What You’re Really Buying When You Buy a Small Business

If you are thinking about buying a business, you may have asked yourself the question…”what, exactly am I buying?”

And it’s a great question.

I remember being at a chamber of commerce function a year or so back and I had just met a local real estate agent who asked me this question. He used his real estate practice as an example, telling me that he had less than $10,000 in hard assets to run his business. How could his business be worth much more than that? He was animated about this topic, going on to say that if a small business has no contracts with clients, what are you really buying?

His understanding was that if there are no contracts, the business isn’t worth any more than the hard assets because it has no income guarantees. When he finished with his mini-rant, I replied by asking him this simple question; “do you know what a McDonald’s franchise is worth?”

Think about it. McDonald’s has no contracts with its customers, no income guarantees at all. They just open the store everyday – that is if they even close it the night before.Most McDonald’s are now operating around the clock and cars line up in the drive-thru and customers fill the dining room everyday.

So how is it that a single McDonald’s store can sell for millions of dollars?
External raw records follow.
(* ===== verification/Handle.v ===== *)
(** * The backend's command queue

    [DeviceBackendHandle] and [CommandReceipt] of
    [apps/openaircast/src/backend/command.rs]: identifiers are allocated before
    a command is offered to a queue of fixed capacity; a confirmed command
    comes with a receipt, which stays pending until the snapshot that contains
    the command's effect has been projected.

    A oneshot channel is named by the identifier of its command; what the
    producer did with it so far is an entry of [answers]. *)

From S2P Require Import Prelude Float32 AppState Model Wire Text Features Device TxtParser Browser Recovery Discovery Calibration DiagRing Supervisor Persistence Backend.
Import Backend.

Module Handle.

Definition COMMAND_CAPACITY : nat := 64.

Inductive BackendSendError := Busy | Closed.
#[export] Instance BackendSendError_eq_dec : EqDecision BackendSendError.
Proof. solve_decision. Defined.

(** ** Receipts *)

Inductive Oneshot := Answered (confirmation : CommandConfirmation) | Dropped.
Definition Answers : Type := gmap Z Oneshot.

Record CommandReceipt := { receiver : Z; confirmed : option CommandConfirmation }.
#[export] Instance eta_CommandReceipt : Eta CommandReceipt := fun r =>
  {| receiver := receiver r; confirmed := confirmed r |}.

Inductive ReceiptState := Pending | Completed (error : option CommandFailure) | Lost.
#[export] Instance ReceiptState_eq_dec : EqDecision ReceiptState.
Proof. solve_decision. Defined.

Definition session_generation_floor (r : CommandReceipt) (projected_revision : Z) : option Z :=
  match confirmed r with
  | Some c => if cc_revision c <=? projected_revision then cc_session_generation_floor c else None
  | None => None
  end.

(** The part of [poll] behind a confirmation. *)
Definition settle (projected_revision : Z) (c : CommandConfirmation) : ReceiptState :=
  if projected_revision <? cc_revision c then Pending else Completed (cc_error c).

Definition poll (answers : Answers) (r : CommandReceipt) (projected_revision : Z)
  : CommandReceipt * ReceiptState :=
  match confirmed r with
  | Some c => (r, settle projected_revision c)
  | None =>
      match answers !! receiver r with
      | None => (r, Pending)
      | Some Dropped => (r, Lost)
      | Some (Answered c) => (r <| confirmed := Some c |>, settle projected_revision c)
      end
  end.

(** ** The queue *)

Record Queue := {
  pending : list CommandEnvelope;
  next_id : Z;
  closed : bool;
}.
#[export] Instance eta_Queue : Eta Queue := fun q =>
  {| pending := pending q; next_id := next_id q; closed := closed q |}.
Definition new_queue : Queue := {| pending := []; next_id := 1; closed := false |}.

(** [mpsc::Sender::try_reserve_many]: room for [n] more. *)
Definition try_reserve (q : Queue) (n : nat) : Result unit BackendSendError :=
  if closed q then Err Closed
  else if (length (pending q) + n <=? COMMAND_CAPACITY)%nat then Ok tt else Err Busy.

Definition try_send_envelope (q : Queue) (command : BackendCommand) (confirm : bool)
  : Queue * Result Z BackendSendError :=
  let id := next_id q in
  let q := q <| next_id := u64_succ id |> in
  match try_reserve q 1 with
  | Err e => (q, Err e)
  | Ok _ =>
      (q <| pending := pending q ++
             [{| env_id := id; env_command := command;
                 env_confirmation := if confirm then Some id else None |}] |>, Ok id)
  end.

Definition try_send (q : Queue) (command : BackendCommand) : Queue * Result Z BackendSendError :=
  try_send_envelope q command false.

Definition try_send_confirmed (q : Queue) (command : BackendCommand)
  : Queue * Result (Z * CommandReceipt) BackendSendError :=
  match try_send_envelope q command true with
  | (q, Ok id) => (q, Ok (id, {| receiver := id; confirmed := None |}))
  | (q, Err e) => (q, Err e)
  end.

(** The loop of [try_send_batch] over the reserved permits. *)
Fixpoint send_all (q : Queue) (commands : list BackendCommand) : Queue * list Z :=
  match commands with
  | [] => (q, [])
  | command :: commands =>
      let id := next_id q in
      let q := q <| next_id := u64_succ id |>
                 <| pending := pending q ++
                      [{| env_id := id; env_command := command; env_confirmation := None |}] |> in
      let '(q, ids) := send_all q commands in (q, id :: ids)
  end.

Definition try_send_batch (q : Queue) (commands : list BackendCommand)
  : Queue * Result (list Z) BackendSendError :=
  match try_reserve q (length commands) with
  | Err e => (q, Err e)
  | Ok _ => let '(q, ids) := send_all q commands in (q, Ok ids)
  end.

Definition is_closed (q : Queue) : bool := closed q.

(** The actor takes everything that waits. *)
Definition drain (q : Queue) : Queue * list CommandEnvelope := (q <| pending := [] |>, pending q).

(** ** What a queue promises *)

(** Identifiers below the counter, oldest first, and never more than fit. *)
Definition queue_ok (q : Queue) : Prop :=
  StronglySorted Z.lt (env_id <$> pending q) /\
  Forall (fun e => env_id e < next_id q) (pending q) /\
  (length (pending q) <= COMMAND_CAPACITY)%nat.

Lemma sorted_snoc_lt (l : list Z) x :
  StronglySorted Z.lt l -> Forall (fun y => y < x) l -> StronglySorted Z.lt (l ++ [x]).
Proof.
  induction 1 as [|y l Hs IH Hy]; intros Hx; cbn; [by repeat constructor|].
  inversion Hx; subst. constructor; [by apply IH|]. apply Forall_app. split; [done|by constructor].
Qed.

Lemma queue_ok_push q command confirmation :
  queue_ok q -> 0 <= next_id q < 2 ^ 64 - 1 -> (length (pending q) < COMMAND_CAPACITY)%nat ->
  queue_ok (q <| next_id := u64_succ (next_id q) |>
              <| pending := pending q ++ [{| env_id := next_id q; env_command := command;
                                             env_confirmation := confirmation |}] |>).
Proof.
  intros (Hs & Hb & Hl) Hn Hc. unfold queue_ok. cbn [pending next_id upd].
  rewrite u64_succ_no_overflow, fmap_app, length_app by lia. cbn. split; [|split; [|lia]].
  - apply sorted_snoc_lt; [done|]. by apply Forall_fmap.
  - apply Forall_app. split; [|by repeat constructor; cbn; lia].
    eapply Forall_impl; [exact Hb|]. cbn. intros e He. lia.
Qed.

Lemma try_reserve_room q n :
  try_reserve q n = Ok tt -> (length (pending q) + n <= COMMAND_CAPACITY)%nat.
Proof. unfold try_reserve. destruct (closed q); [done|]. by destruct (Nat.leb_spec (length (pending q) + n) COMMAND_CAPACITY). Qed.

Lemma try_send_envelope_ok q command confirm :
  queue_ok q -> 0 <= next_id q < 2 ^ 64 - 1 -> queue_ok (fst (try_send_envelope q command confirm)).
Proof.
  intros Hq Hn. unfold try_send_envelope. cbn zeta.
  destruct (try_reserve _ 1) as [[]|e] eqn:Er; cbn [fst].
  - apply try_reserve_room in Er. cbn [pending upd] in Er.
    exact (queue_ok_push q command (if confirm then Some (next_id q) else None) Hq Hn ltac:(lia)).
  - destruct Hq as (Hs & Hb & Hl). split; [done|]. split; [|done].
    cbn [pending next_id upd]. rewrite u64_succ_no_overflow by lia.
    eapply Forall_impl; [exact Hb|]. cbn. intros x Hx. lia.
Qed.

Lemma send_all_spec q commands :
  pending (fst (send_all q commands)) = pending q ++
    zip_with (fun id command => {| env_id := id; env_command := command; env_confirmation := None |})
      (snd (send_all q commands)) commands /\
  length (snd (send_all q commands)) = length commands /\
  closed (fst (send_all q commands)) = closed q.
Proof.
  revert q. induction commands as [|command commands IH]; intros q; cbn [send_all]; [by rewrite app_nil_r|].
  specialize (IH (q <| next_id := u64_succ (next_id q) |>
    <| pending := pending q ++ [{| env_id := next_id q; env_command := command; env_confirmation := None |}] |>)).
  destruct (send_all _ commands) as [q' ids]. cbn [fst snd] in *. cbn [pending closed upd] in IH.
  destruct IH as (-> & Hl & Hc). cbn. rewrite Hl, <- app_assoc. done.
Qed.

(** A batch is admitted whole or not at all. *)
Lemma batch_is_atomic q commands :
  match try_send_batch q commands with
  | (q', Ok ids) =>
      env_command <$> pending q' = (env_command <$> pending q) ++ commands /\
      length ids = length commands
  | (q', Err _) => q' = q
  end.
Proof.
  unfold try_send_batch. destruct (try_reserve q _); [|done].
  destruct (send_all_spec q commands) as (Hp & Hl & _).
  destruct (send_all q commands) as [q' ids]. cbn [fst snd] in *. split; [|done].
  rewrite Hp, fmap_app. f_equal. clear Hp. revert commands Hl. induction ids as [|id ids IH]; intros [|c cs] Hl; try done.
  cbn in *. f_equal. apply IH. lia.
Qed.

(** A receipt that has been completed once answers the same from then on. *)
Lemma poll_stable answers answers' r revision revision' r' error :
  poll answers r revision = (r', Completed error) -> revision <= revision' ->
  poll answers' r' revision' = (r', Completed error).
Proof.
  unfold poll, settle. destruct (confirmed r) as [c|] eqn:Ec.
  - destruct (Z.ltb_spec revision (cc_revision c)); [done|]. intros [= <- <-] Hle. rewrite Ec.
    by destruct (Z.ltb_spec revision' (cc_revision c)); [lia|].
  - destruct (answers !! receiver r) as [[c|]|]; try done.
    destruct (Z.ltb_spec revision (cc_revision c)); [done|]. intros [= <- <-] Hle. cbn.
    by destruct (Z.ltb_spec revision' (cc_revision c)); [lia|].
Qed.

End Handle.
The answer is this one simple word: goodwill.

When you buy a small business, what you are buying is the goodwill of that business. Dictionary.com defines goodwill as an “intangible, salable asset arising from the reputation of a business and its relations with its customers, distinct from the value of its stock and other tangible assets”.

In other words, you’re buying the reputation the business has established.

Goodwill can be a little tough to wrap your mind around because it is an intangible asset. It’s air. You can’t capture it and look at it, but it is the lifeblood of a profitable business – and it is the main reason a McDonald’s store is so crazy expensive!

McDonald’s Hypothetical Example
Assets: $100,000
Goodwill: $400,000
Total Price: $500,000

You are going to be buying the hard assets as well, but depending on the type of business it is, the value of those assets may be minimal compared to the goodwill value.

The hard assets vary from business to business, but I define them as anything that the business uses to generate their sales volume. Everything from computers and websites to filing cabinets and store shelving. If the current owner uses it to run the business, then you will need to have it as well.

So not only are you buying the assets of a small business, but you are buying the goodwill – the reputation of the business as well. And the reputation you buy is where the real earning potential is!